## EXERCISE AIM
Every line from the one bearing "destruct (dns_query_raw name" through the last line of the entries should be printed exactly, with no other output.

--- EXERCISE DATA Enclosed Below ---

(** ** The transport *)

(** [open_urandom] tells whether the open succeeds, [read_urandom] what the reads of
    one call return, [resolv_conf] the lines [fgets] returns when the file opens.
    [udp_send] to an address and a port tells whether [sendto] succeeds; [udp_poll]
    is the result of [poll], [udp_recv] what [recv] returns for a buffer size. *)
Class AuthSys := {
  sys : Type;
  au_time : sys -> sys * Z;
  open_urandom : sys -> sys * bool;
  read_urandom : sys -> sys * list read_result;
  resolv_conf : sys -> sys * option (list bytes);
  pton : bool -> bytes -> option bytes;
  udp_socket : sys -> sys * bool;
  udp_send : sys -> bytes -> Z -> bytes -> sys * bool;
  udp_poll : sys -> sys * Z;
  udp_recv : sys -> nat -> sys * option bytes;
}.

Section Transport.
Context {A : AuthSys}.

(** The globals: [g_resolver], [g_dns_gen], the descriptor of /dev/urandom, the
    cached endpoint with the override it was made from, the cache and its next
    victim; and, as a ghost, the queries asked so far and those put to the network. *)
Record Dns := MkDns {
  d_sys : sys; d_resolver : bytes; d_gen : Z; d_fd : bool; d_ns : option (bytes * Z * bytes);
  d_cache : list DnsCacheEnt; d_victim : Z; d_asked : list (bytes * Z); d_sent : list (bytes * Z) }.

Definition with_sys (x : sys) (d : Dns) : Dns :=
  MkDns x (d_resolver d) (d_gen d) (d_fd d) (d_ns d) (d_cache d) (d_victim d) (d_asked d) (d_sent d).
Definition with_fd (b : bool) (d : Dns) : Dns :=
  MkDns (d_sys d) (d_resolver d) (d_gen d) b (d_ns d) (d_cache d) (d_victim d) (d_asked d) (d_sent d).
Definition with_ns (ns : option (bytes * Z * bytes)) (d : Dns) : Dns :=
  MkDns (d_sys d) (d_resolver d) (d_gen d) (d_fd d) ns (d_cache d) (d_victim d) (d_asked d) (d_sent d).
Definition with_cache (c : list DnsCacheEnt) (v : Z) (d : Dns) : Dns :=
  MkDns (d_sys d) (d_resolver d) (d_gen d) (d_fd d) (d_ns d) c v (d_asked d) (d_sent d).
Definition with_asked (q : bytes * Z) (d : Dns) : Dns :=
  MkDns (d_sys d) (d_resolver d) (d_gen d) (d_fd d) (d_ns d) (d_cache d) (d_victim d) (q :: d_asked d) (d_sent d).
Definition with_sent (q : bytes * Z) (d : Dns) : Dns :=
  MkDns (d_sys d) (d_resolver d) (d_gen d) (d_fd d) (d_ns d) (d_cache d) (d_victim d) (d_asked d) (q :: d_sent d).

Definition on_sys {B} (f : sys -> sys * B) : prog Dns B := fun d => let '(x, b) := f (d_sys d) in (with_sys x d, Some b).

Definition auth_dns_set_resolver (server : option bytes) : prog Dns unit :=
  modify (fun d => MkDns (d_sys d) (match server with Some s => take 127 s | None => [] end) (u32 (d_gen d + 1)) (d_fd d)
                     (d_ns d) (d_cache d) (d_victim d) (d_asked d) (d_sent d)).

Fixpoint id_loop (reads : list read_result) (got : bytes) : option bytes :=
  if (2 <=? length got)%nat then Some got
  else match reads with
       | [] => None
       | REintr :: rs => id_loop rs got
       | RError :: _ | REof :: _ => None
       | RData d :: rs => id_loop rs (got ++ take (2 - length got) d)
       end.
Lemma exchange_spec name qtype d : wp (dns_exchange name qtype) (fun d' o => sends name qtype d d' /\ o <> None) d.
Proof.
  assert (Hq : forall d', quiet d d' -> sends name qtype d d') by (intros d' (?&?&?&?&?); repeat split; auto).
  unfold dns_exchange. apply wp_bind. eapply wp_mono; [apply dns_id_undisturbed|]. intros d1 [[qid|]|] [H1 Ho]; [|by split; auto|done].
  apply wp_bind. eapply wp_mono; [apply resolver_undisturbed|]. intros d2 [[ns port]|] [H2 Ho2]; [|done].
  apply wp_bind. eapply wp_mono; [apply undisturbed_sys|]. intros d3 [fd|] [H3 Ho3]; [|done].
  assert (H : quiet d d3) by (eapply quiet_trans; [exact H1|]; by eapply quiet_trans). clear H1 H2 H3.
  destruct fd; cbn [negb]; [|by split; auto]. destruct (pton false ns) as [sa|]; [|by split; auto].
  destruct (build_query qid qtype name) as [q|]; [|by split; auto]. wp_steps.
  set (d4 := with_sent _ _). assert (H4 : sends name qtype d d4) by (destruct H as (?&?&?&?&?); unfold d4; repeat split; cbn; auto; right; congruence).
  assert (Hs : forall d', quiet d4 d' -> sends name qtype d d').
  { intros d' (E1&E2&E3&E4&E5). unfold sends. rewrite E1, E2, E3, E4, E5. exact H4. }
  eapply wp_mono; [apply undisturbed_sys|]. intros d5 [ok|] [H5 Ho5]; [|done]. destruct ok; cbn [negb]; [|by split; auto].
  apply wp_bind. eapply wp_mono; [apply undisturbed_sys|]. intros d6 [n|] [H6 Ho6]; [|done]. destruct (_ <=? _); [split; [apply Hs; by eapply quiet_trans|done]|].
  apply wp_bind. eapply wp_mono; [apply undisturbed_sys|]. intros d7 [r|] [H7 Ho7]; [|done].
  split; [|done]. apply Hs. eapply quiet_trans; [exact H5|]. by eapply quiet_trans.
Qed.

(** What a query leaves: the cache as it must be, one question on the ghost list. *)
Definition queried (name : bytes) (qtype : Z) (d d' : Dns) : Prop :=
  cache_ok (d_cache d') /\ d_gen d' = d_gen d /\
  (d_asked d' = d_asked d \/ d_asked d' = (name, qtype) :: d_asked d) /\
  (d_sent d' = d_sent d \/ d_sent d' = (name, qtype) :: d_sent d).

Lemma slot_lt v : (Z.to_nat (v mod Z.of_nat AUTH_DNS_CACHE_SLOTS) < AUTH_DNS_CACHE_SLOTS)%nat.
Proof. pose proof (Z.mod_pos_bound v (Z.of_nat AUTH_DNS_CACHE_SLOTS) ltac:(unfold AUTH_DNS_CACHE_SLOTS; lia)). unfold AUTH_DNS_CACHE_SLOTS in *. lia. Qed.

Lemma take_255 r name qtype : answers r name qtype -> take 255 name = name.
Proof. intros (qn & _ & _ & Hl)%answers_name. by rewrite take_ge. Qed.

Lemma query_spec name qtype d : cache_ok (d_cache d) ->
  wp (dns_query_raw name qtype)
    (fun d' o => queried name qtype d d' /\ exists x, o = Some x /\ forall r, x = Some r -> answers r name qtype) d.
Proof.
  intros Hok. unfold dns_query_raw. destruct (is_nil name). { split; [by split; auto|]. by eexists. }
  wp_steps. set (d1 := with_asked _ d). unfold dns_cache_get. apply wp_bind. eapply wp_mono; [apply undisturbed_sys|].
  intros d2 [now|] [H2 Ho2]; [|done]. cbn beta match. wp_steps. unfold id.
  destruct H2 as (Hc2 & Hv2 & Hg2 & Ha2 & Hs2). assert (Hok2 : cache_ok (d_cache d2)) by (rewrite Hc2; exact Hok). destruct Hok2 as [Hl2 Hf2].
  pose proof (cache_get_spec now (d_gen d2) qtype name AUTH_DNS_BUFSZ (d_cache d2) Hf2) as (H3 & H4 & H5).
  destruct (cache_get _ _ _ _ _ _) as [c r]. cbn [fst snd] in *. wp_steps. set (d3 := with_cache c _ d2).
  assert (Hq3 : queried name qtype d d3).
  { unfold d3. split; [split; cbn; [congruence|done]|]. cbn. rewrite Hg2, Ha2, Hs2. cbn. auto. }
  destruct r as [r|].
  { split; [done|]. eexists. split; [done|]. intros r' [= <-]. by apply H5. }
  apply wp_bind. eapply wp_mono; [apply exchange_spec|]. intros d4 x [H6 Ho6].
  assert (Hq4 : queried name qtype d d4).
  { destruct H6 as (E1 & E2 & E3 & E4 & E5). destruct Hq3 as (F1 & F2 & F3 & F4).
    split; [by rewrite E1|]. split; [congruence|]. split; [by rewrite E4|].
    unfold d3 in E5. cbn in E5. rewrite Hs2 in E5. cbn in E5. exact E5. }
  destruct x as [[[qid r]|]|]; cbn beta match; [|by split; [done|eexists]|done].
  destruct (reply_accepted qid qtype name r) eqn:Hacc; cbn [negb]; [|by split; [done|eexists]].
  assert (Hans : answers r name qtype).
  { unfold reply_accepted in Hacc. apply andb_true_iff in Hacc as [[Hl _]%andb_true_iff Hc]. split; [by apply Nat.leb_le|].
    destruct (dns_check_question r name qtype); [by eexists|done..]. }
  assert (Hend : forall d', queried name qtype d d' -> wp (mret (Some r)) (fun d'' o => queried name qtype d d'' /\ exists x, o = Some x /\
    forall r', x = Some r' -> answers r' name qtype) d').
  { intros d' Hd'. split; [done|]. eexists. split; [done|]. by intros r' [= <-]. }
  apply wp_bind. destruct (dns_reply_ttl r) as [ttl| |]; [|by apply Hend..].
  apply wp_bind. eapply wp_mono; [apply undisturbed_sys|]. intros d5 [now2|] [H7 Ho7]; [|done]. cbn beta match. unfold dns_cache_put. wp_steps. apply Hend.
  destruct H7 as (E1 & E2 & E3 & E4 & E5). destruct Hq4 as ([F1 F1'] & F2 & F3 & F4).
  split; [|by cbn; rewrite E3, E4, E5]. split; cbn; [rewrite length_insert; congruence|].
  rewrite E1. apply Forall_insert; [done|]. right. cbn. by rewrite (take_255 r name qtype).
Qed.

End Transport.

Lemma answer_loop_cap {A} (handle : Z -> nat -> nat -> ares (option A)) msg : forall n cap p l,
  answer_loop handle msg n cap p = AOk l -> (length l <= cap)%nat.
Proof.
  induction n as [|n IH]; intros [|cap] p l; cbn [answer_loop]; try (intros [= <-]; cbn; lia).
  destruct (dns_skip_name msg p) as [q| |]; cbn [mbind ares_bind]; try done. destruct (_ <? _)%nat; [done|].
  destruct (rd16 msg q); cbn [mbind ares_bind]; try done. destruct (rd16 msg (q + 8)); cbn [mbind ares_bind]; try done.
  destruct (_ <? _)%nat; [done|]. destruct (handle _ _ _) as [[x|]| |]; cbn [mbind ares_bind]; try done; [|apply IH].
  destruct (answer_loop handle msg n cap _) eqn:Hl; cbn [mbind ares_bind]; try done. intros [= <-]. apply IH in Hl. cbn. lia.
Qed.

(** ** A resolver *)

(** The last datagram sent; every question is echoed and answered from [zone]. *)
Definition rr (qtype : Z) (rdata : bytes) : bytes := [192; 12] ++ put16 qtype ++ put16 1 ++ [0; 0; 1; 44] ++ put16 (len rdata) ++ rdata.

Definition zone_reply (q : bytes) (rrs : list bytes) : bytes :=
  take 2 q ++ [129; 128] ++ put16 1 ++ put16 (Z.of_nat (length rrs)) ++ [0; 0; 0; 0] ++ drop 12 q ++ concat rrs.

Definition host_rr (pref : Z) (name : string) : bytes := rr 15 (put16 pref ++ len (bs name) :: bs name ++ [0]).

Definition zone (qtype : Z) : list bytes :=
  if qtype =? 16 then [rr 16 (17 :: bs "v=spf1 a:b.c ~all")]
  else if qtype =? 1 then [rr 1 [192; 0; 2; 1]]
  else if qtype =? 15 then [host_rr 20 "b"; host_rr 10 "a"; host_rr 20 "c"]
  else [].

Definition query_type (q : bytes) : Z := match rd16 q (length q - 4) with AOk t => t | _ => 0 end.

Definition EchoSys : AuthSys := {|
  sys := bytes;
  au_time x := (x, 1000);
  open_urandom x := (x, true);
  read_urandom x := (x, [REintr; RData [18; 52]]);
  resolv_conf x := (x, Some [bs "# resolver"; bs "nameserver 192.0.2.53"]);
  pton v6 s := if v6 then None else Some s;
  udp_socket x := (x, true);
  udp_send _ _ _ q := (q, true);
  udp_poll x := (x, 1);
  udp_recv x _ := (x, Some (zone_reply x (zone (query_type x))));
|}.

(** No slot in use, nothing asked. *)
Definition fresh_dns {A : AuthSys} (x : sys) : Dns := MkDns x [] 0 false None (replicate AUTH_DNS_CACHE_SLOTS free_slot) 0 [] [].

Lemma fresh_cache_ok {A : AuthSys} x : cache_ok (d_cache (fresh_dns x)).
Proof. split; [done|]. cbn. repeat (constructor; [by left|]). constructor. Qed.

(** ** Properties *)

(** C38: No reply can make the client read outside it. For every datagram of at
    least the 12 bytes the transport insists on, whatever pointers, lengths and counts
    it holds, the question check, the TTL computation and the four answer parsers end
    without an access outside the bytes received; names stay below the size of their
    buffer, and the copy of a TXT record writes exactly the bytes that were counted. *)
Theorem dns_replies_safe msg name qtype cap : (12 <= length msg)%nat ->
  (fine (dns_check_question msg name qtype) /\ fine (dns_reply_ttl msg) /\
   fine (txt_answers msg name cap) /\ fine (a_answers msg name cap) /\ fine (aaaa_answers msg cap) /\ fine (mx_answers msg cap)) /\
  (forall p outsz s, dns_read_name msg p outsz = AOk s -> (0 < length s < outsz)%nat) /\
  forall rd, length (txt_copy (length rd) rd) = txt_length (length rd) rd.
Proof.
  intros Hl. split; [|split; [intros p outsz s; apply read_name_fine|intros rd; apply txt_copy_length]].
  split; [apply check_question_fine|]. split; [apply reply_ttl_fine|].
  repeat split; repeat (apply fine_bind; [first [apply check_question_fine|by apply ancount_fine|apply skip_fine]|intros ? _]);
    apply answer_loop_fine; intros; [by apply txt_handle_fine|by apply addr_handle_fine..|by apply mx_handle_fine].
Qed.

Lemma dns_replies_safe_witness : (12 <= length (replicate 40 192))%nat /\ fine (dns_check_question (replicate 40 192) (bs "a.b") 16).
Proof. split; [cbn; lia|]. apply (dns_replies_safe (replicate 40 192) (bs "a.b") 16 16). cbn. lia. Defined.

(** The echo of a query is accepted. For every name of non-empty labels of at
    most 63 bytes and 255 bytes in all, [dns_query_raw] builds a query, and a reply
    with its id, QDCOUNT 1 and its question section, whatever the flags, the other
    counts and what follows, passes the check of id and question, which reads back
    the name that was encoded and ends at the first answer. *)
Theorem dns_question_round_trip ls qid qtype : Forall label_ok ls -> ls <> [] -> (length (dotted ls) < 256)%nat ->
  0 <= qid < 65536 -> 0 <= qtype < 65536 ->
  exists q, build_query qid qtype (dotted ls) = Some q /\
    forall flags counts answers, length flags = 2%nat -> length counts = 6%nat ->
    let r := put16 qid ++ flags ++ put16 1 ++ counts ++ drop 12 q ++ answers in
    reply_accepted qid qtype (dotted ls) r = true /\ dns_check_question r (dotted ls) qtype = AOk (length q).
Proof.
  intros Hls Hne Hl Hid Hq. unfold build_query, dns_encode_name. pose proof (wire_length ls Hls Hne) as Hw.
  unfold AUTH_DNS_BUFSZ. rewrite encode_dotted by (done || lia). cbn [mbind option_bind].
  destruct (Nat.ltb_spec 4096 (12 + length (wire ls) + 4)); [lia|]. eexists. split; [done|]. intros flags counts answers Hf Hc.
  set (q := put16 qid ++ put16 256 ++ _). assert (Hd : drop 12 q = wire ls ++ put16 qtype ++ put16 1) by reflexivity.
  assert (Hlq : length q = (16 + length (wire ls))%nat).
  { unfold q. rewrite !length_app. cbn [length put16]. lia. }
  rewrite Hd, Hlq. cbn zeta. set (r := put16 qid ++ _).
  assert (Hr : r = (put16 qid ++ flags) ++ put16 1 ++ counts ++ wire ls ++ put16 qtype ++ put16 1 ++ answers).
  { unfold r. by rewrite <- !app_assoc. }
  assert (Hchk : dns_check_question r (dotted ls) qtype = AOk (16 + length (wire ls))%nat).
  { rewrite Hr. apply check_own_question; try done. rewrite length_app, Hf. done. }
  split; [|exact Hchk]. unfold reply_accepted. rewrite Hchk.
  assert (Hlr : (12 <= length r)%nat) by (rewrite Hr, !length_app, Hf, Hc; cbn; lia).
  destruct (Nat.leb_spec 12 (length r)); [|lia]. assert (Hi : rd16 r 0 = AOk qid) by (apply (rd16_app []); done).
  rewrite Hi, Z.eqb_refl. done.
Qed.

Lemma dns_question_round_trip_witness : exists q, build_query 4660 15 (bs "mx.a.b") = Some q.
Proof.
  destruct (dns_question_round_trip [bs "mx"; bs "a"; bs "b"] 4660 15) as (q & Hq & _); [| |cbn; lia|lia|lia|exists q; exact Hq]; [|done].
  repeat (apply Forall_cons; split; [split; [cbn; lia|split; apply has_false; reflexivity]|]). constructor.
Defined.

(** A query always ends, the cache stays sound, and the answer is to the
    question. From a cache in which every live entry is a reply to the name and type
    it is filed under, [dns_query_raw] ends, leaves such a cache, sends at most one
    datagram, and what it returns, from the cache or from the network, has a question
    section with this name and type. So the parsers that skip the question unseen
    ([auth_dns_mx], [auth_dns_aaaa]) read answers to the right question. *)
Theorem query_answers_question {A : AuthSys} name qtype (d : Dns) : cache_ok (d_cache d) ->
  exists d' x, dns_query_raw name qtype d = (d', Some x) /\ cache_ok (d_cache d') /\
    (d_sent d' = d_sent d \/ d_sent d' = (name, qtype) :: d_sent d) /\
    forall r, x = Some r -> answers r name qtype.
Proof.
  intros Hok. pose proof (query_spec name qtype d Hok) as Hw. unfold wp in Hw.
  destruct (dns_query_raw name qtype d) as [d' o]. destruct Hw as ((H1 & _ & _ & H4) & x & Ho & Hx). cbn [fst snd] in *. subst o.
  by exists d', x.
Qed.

--- End of Enclosed EXERCISE DATA ---

## OUTPUT
  destruct (dns_query_raw name qtype d) as [d' o]. destruct Hw as ((H1 & _ & _ & H4) & x & Ho & Hx). cbn [fst snd] in *. subst o.
  by exists d', x.
Qed.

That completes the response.